»»
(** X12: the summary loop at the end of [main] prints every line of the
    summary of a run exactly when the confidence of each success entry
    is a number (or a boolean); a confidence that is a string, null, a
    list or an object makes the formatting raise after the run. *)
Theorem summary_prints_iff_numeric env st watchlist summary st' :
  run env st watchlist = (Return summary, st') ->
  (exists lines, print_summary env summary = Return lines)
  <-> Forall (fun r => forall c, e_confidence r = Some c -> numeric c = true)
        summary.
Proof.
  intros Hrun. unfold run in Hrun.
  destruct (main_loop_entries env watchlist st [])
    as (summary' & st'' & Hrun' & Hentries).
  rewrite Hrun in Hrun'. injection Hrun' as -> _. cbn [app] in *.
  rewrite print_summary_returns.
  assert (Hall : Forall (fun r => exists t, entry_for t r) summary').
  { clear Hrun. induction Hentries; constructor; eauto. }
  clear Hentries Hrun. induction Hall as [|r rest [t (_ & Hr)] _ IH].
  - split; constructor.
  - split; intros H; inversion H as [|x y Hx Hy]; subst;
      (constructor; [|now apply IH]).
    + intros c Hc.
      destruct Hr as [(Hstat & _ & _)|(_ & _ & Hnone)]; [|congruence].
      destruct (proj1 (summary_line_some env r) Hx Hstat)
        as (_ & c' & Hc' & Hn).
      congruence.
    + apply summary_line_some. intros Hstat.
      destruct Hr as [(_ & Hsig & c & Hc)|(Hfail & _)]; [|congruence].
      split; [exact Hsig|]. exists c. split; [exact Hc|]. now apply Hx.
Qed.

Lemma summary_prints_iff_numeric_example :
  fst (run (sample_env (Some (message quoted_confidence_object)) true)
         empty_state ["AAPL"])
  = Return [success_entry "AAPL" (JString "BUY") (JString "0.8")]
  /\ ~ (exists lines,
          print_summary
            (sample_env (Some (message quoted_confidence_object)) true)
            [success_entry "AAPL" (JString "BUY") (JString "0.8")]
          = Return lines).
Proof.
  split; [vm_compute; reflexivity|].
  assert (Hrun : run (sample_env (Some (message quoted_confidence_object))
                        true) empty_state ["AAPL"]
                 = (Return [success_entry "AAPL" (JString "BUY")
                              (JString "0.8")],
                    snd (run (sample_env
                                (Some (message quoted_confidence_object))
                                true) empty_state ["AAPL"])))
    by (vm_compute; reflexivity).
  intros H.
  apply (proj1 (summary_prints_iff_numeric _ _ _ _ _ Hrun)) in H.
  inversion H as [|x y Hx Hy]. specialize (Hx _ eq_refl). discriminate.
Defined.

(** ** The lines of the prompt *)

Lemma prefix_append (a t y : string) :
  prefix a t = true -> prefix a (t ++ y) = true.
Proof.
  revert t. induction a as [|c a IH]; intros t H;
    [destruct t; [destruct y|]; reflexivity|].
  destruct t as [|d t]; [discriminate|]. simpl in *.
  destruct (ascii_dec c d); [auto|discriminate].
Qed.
««
Send back an exact copy of only the lines from the line with "- split; constructor." up to and including the line with "congruence." in the data above.

Solution below:
  - split; constructor.
  - split; intros H; inversion H as [|x y Hx Hy]; subst;
      (constructor; [|now apply IH]).
    + intros c Hc.
      destruct Hr as [(Hstat & _ & _)|(_ & _ & Hnone)]; [|congruence].
      destruct (proj1 (summary_line_some env r) Hx Hstat)
        as (_ & c' & Hc' & Hn).
      congruence.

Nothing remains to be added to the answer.